After the election Premier Don Getty appointed Kowalski to the Executive Council of Alberta as Minister of the Environment. On September 8, 1988, Getty appointed him Minister of Career Development and Employment. In the 1989 general election, his popular vote in his district rose again as he defeated three other candidates including Social Credit leader Harvey Yuill.

Getty moved Kowalski to his third cabinet portfolio, the Ministry of Public Works, Supply, and Services. He kept that portfolio when Ralph Klein became Premier in 1992 and also became Deputy Premier. He held both those portfolios going into the 1993 general election. The electoral district of Barrhead was redistributed and became Barrhead-Westlock. He won the new electoral district with his highest popular vote to date in the face of a strong challenge from Liberal candidate Dale Greig and four other candidates.

Klein shuffled Kowalski to the Ministry of Economic Development and Tourism after the election, and Kowalski also remained Deputy Premier. On September 15, 1994, he became Government Leader in the legislature. Kowalski ran for his sixth term in office in the 1997 general election. For the first time in his career his popular decreased. He defeated three candidates including Greig and Yuill to keep his seat.

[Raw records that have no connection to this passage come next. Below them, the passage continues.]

(** * Excel Sheet Merger (app.py): a shallow embedding and its properties

    The development follows the layout of [app.py]:

    - [PyStr]   the [str] methods the program calls ([strip], [lower],
                [replace], [split]);
    - [Pandas]  the part of the spreadsheet library the program relies on
                (work books, data frames, [DataFrame(list of dicts)]);
    - [App]     the program itself: [normalize_sheet_name], [log_message],
                [process_excel_file], [create_individual_excel_file],
                [reset_all_data] and the processing section of the script.

    Python values are represented as follows.  A [str] is a [string] whose
    characters are the code points 0..255 (Latin-1); names and texts with
    characters beyond U+00FF are outside this development.  A [dict] used
    as a finite map
    ([sheet_mapping], [results], [merged_data]) is a [gmap]; the [set]
    [processed_files] is a [gset]; the per-row [dict] produced by
    [row.to_dict()], whose key order becomes the column order of the
    exported table, is an association list.  An exception the program
    catches is represented by its message [str(e)], which is what the
    program logs; the exceptions of [to_excel], which the program does not
    catch, by a constructor each. *)

From stdpp Require Import gmap strings list fin_maps.
From Stdlib Require Import Ascii ZArith NArith.

Open Scope string_scope.
Open Scope list_scope.

Set Warnings "-clear-no-such-hyp".

(** ** Python [str] methods *)

Module PyStr.

(** [str.isspace] on one character of the Latin-1 range: TAB..CR,
    FS..US, SPACE, NEL and NBSP. *)
Definition isspace (c : ascii) : bool :=
  let n := N_of_ascii c in
  (((9 <=? n) && (n <=? 13)) || ((28 <=? n) && (n <=? 32))
   || (n =? 133) || (n =? 160))%N.

(** [str.lstrip()], [str.rstrip()] and [str.strip()] without argument. *)
Fixpoint lstrip (s : string) : string :=
  match s with
  | EmptyString => EmptyString
  | String c s' => if isspace c then lstrip s' else s
  end.

Fixpoint rstrip (s : string) : string :=
  match s with
  | EmptyString => EmptyString
  | String c s' =>
      match rstrip s' with
      | EmptyString => if isspace c then EmptyString else String c EmptyString
      | t => String c t
      end
  end.

Definition strip (s : string) : string := rstrip (lstrip s).

(** [str.lower()] on strings of the Latin-1 range: A..Z and the accented
    capitals U+00C0..U+00DE (the multiplication sign U+00D7 excepted) move
    up by 32; every other character is its own lower case.  On this range
    [str.lower()] works character by character.  Beyond it Python's
    [str.lower()] is not character-wise (a capital sigma becomes one of
    two letters according to its position in the word); such strings are
    not values of the type [string] and nothing below speaks about
    them. *)
Definition is_upper (c : ascii) : bool :=
  let n := N_of_ascii c in
  (((65 <=? n) && (n <=? 90))
   || ((192 <=? n) && (n <=? 222) && negb (n =? 215)))%N.

Definition lower_char (c : ascii) : ascii :=
  if is_upper c then ascii_of_N (N_of_ascii c + 32) else c.

Fixpoint lower (s : string) : string :=
  match s with
  | EmptyString => EmptyString
  | String c s' => String (lower_char c) (lower s')
  end.

(** [s.replace(old, new)] for a one-character [old]. *)
Fixpoint replace (old : ascii) (new s : string) : string :=
  match s with
  | EmptyString => EmptyString
  | String c s' =>
      if Ascii.eqb c old then new +:+ replace old new s'
      else String c (replace old new s')
  end.

(** [s.split(sep)] for a one-character [sep]. *)
Fixpoint split (sep : ascii) (s : string) : list string :=
  match s with
  | EmptyString => [EmptyString]
  | String c s' =>
      if Ascii.eqb c sep then EmptyString :: split sep s'
      else match split sep s' with
           | piece :: pieces => String c piece :: pieces
           | [] => [String c EmptyString]
           end
  end.

(** Truthiness of a [str]: non-empty. *)
Definition truthy (s : string) : bool :=
  match s with EmptyString => false | _ => true end.

(** Auxiliary predicates used in the statements. *)
Fixpoint all_chars (p : ascii -> bool) (s : string) : bool :=
  match s with
  | EmptyString => true
  | String c s' => p c && all_chars p s'
  end.
(** The favicon block on the file system. *)
Lemma disk_favicon_worlds r d d' :
  favicon_worlds r d d' →
  r = disk_favicon_end (files d !! svg_path) (read_only d)
  ∧ d' = set_files d (apply_updates (favicon_updates (files d !! svg_path) (read_only d))
                                    (files d)).
Proof.
  unfold disk_favicon_end, favicon_updates.
  assert (Hopen : ∀ d1, d1 = set_files d (<[favicon_temp := Png 32 32]> (files d)) →
                        disk_open favicon_temp d1 = (inr (32, 32), d1)).
  { intros d1 ->. unfold disk_open. cbn [files set_files]. by rewrite lookup_insert_eq. }
  destruct r as [e|e|e|e|]; cbn [favicon_worlds];
    change (@cairosvg_svg2png disk _) with disk_svg2png;
    change (@Image_open disk _) with disk_open;
    change (@Image_save disk _) with disk_save;
    change (@os_remove disk _) with disk_remove.
  - intros [-> ->]%disk_raster_raised. by rewrite set_files_files.
  - intros (d1 & [Ho Hd1]%disk_raster_returned & H2).
    rewrite (Hopen _ Hd1) in H2. discriminate.
  - intros (d1 & img & d2 & [Ho Hd1]%disk_raster_returned & H2 & H3).
    rewrite (Hopen _ Hd1) in H2. injection H2 as <- <-. rewrite Ho.
    unfold disk_save in H3. subst d1. cbn [read_only set_files] in H3.
    case_decide; [|rewrite decide_True in H3 by done; discriminate].
    by injection H3 as <- <-.
  - intros (d1 & img & d2 & d3 & [Ho Hd1]%disk_raster_returned & H2 & H3 & H4).
    exfalso. rewrite (Hopen _ Hd1) in H2. injection H2 as <- <-.
    apply raster_outcome_returned in Ho as [_ Hrw].
    unfold disk_save in H3. subst d1. cbn [read_only set_files files] in H3.
    case_decide; [discriminate|]. rewrite decide_True in H3 by done.
    injection H3 as <-. unfold disk_remove in H4. cbn [read_only set_files files] in H4.
    rewrite lookup_insert_ne, lookup_insert_eq, decide_False in H4 by done.
    discriminate.
  - intros (d1 & img & d2 & d3 & [Ho Hd1]%disk_raster_returned & H2 & H3 & H4).
    rewrite (Hopen _ Hd1) in H2. injection H2 as <- <-. rewrite Ho.
    apply raster_outcome_returned in Ho as [_ Hrw].
    unfold disk_save in H3. subst d1. cbn [read_only set_files files] in H3.
    case_decide; [discriminate|]. rewrite decide_True in H3 by done.
    injection H3 as <-. unfold disk_remove in H4. cbn [read_only set_files files] in H4.
    rewrite lookup_insert_ne, lookup_insert_eq, decide_False in H4 by done.
    by injection H4 as <-.
Qed.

Kowalski was elected Speaker of the Assembly on April 14, 1997. He defeated Don Tannas and Glen Clegg on the second ballot to win the position. The speaker's election was the first to be held by secret ballot in the assembly. In the 2001 general election, his popular vote rose significantly as he defeated three other candidates in a landslide.

After the election he was acclaimed to his second term as Speaker. He ran for his eighth term in office in the 2004 general election. His electoral district was again redistributed and he ran in the new electoral district of Barrhead-Morinville-Westlock. He won a slightly reduced popular vote, but still easily won the electoral district against four other candidates.

Kowalski was acclaimed to his third term as Speaker. He ran for his ninth term in the 2008 general election. He defeated four other candidates in a landslide to win the highest popular vote of his career.

On April 14, 2008, eleven years to the day after he won his first term as Speaker, Kowalski defeated Laurie Blakeman to remain in that position. He retired at the 2012 election.